Study Finds Gefitnib Effective in Older, African-American Lung Cancer Patients

shutterstock_126693242In a recent study published in the journal Clinical Medical Insights: Oncology, a team of researchers from the University of Cincinnati found that gefitinib, an FDA approved therapy, could be potentially used in the treatment of advanced lung cancer in older patients and African American patients who may not be eligible to receive chemotherapy.

Gefitinib, is a drug that can disrupt signaling pathways, acting through the epidermal growth factor receptor (EFGR). It is commonly used to inhibit tumor progression, and this study highlighted its possible use in patients diagnosed with non-small cell lung cancer who do not have many treatment options.

“The epidermal growth factor receptor has been found in higher quantities in a variety of solid tumors, including non-small cell lung cancer,” lead study author Nagla Karim, MD, PhD, associate professor in the division of hematology oncology at the UC College of Medicine and member of the Cincinnati Cancer Center and the UC Cancer Institute, said in a news release. “Gefitinib is a safe oral agent that may be of benefit to a specific population of these patients. Improving the quality of life for patients with this type of lung cancer is an important goal as there is currently no beneficial treatment for them and chemotherapy is often not an option because of their poor health status.”

The team of researchers designed a Phase II clinical trial where they followed 12 patients who had advanced non-small cell lung cancer, a poor performance status and were chemonaïve (did not receive chemotherapy). The trial endpoints included response rate, progression-free survival (PFS), overall survival (OS) and quality of life, which were assessed using Functional Assessment of Cancer Therapy – Lung (FACT-L) questionnaire, and Trial Outcome Index (TOI).

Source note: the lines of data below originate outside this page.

(** The block [build_candidate_block] makes. *)
Lemma build_candidate_Ok `{Ed25519} n miner now b f s1 :
  spends (n_mempool n) → distinct (n_mempool n) → fresh (utxos (n_state n)) (n_mempool n) →
  state_wf (n_state n) → tx_steps (n_state n) (n_mempool n) f s1 → build_candidate_block n miner now = Ok b →
  ∃ h tip cb chosen, node_height n = Ok h ∧ tip_hash n = Ok tip ∧ create_coinbase s1 miner f (h + 1) = Ok cb ∧
    chosen ≡ₚ n_mempool n ∧ tx_steps (n_state n) chosen f s1 ∧
    calculate_transaction_root (cb :: chosen) = Ok (transaction_root b) ∧
    b = mkBlock (h + 1) tip (cb :: chosen) (n_difficulty n) now 0 (transaction_root b) 1.
Proof.
  intros Hsp Hd Hf (Hs & Hm & Ht & _) Hst E. unfold build_candidate_block in E.
  apply raise_if_bind in E as [_ E]. apply bind_Ok in E as (c & (_ & _ & ->)%copy_state_Ok & E).
  unfold prioritized_mempool_transactions in E.
  destruct (select_complete (length (n_mempool n)) (n_mempool n) [] 0 (n_state n) (n_mempool n) f s1) as (chosen & Es & Hg);
    try done.
  rewrite Es in E. cbn [fst snd] in E. apply bind_Ok in E as (? & [= <-] & E).
  apply bind_Ok in E as (h & Hh & E). apply bind_Ok in E as (cb & Hcb & E). apply bind_Ok in E as (tip & Htip & E).
  cbn [fst snd] in *. unfold make_block in E. apply bind_Ok in E as (root & Hroot & [= <-]).
  destruct (greedy_spec _ _ _ _ _ Hg) as [Hp Hst']. exists h, tip, cb, chosen. rewrite app_nil_l in *. done.
Qed.

Section candidates.
Context `{Ed25519}.
Variables (s s1 : ConsensusState) (b : ConsensusBlock) (cb : ConsensusTransaction) (chosen : list ConsensusTransaction).
Variables (h k f : Z) (prev who : str).
Hypothesis body : transactions b = cb :: chosen.
Hypothesis plain : spends chosen.
Hypothesis wf : state_wf s.
Hypothesis steps : tx_steps s chosen f s1.
Hypothesis reward : create_coinbase s1 who f k = Ok cb.

(** What accepting a block made of [create_coinbase] and chosen transactions comes to. *)
Lemma candidate_step s' fees : apply_block b h prev s = (s', Ok fees) ↔
  header_ok b h prev ∧ fees = f ∧ 0 < block_subsidy s + f ≤ max_money s ∧ tx_commits s1 cb s'.
Proof using All.
  destruct (tx_steps_params _ _ _ _ steps) as [Esub Emax]. apply create_coinbase_Ok in reward as (Hwho & Hf & Hk & _ & Ecb).
  assert (Hcb : coinbase_shape cb) by (subst cb; exists (k + 1); split; [lia|done]).
  assert (Hsh : tx_shape (max_money s) cb ↔ 0 < block_subsidy s + f ≤ max_money s).
  { subst cb. unfold tx_shape, output_ok. cbn. rewrite Forall_singleton, Esub. cbn. naive_solver. }
  assert (Htot : output_total cb = block_subsidy s + f).
  { subst cb. unfold output_total. csimpl. rewrite sumZ_cons, sumZ_nil, Esub. lia. }
  rewrite apply_block_Ok, <- Hsh. split.
  - intros (_ & _ & Hh & cb' & ts & s2 & Eb & _ & Hst & Hsh' & _ & _ & Hcm). rewrite body in Eb. injection Eb as <- <-.
    destruct (tx_steps_det _ _ _ _ _ _ steps Hst) as [<- <-]. done.
  - intros (Hh & -> & Hsh' & Hcm). destruct wf as (Hs & Hm & _ & _). split; [done|]. split; [done|]. split; [done|].
    exists cb, chosen, s1. split_and!; try done. intros _. rewrite Htot. split; [done|lia].
Qed.

Lemma candidate_effect s' fees : apply_block b h prev s = (s', Ok fees) →
  fees = f ∧ utxo_total (utxos s') = utxo_total (utxos s) + block_subsidy s.
Proof using All.
  intros (_ & -> & _ & Hcm)%candidate_step. split; [done|]. destruct (tx_steps_params _ _ _ _ steps) as [Esub _].
  apply create_coinbase_Ok in reward as (_ & _ & Hk & _ & Ecb).
  rewrite (commits_coinbase_total cb s1 s'); [|by apply coinbase_shape_is_coinbase; subst cb; exists (k + 1); split; [lia|]|by subst cb|done].
  pose proof (tx_steps_total _ _ _ _ plain steps). subst cb. unfold output_total. csimpl. rewrite sumZ_cons, sumZ_nil, Esub. lia.
Qed.

Lemma candidate_accepted hc : header_ok b h prev → txid cb = Ok hc →
  (∃ s' fees, apply_block b h prev s = (s', Ok fees)) ↔
  0 < block_subsidy s + f ∧ utxo_total (utxos s) + block_subsidy s ≤ max_money s ∧ utxos s1 !! mkOutPoint hc 0 = None.
Proof using All.
  intros Hh Hhc. setoid_rewrite candidate_step. destruct (tx_steps_params _ _ _ _ steps) as [Esub Emax].
  pose proof (tx_steps_total _ _ _ _ plain steps) as Htot.
  pose proof (utxo_total_nonneg _ (state_wf_amounts _ (tx_steps_wf _ _ _ _ wf steps))) as Hpos.
  assert (Hr := reward). apply create_coinbase_Ok in Hr as (_ & _ & Hk & _ & Ecb).
  assert (Hcm := reward_commits s1 cb (block_subsidy s + f) who hc).
  rewrite Emax in Hcm. assert (Hiff := Hcm ltac:(by subst cb; exists (k + 1); split; [lia|]) ltac:(by subst cb; rewrite Esub) Hhc). clear Hcm.
  split.
  - intros (s' & fees & _ & _ & Hr & Hc). destruct (proj1 Hiff (ex_intro _ s' Hc)) as [Hle Hnew]. split_and!; [lia|lia|done].
  - intros (Hr & Hle & Hnew). destruct (proj2 Hiff) as [s' Hc]; [split; [lia|done]|]. exists s', f. split_and!; [done|done|lia|lia|done].
Qed.

End candidates.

The results demonstrated that the average OS was close to 5 months, PFS was roughly 3 months and quality of life outcomes were better in african americans compared with caucasians as well as older patients.

“Gefitnib is an overall active and well-tolerated therapy for this subgroup of patients with a poor prognosis and was found to improve quality of life,” Dr. Karim explained. “In spite of the small number of patients in the study, our results suggest that older patients and those who were African Americans had higher quality of life scores and felt this treatment improved their outcomes. This study may provide evidence that gefitnib could be an option for therapy in this subgroup of patients for which chemotherapy is not recommended.”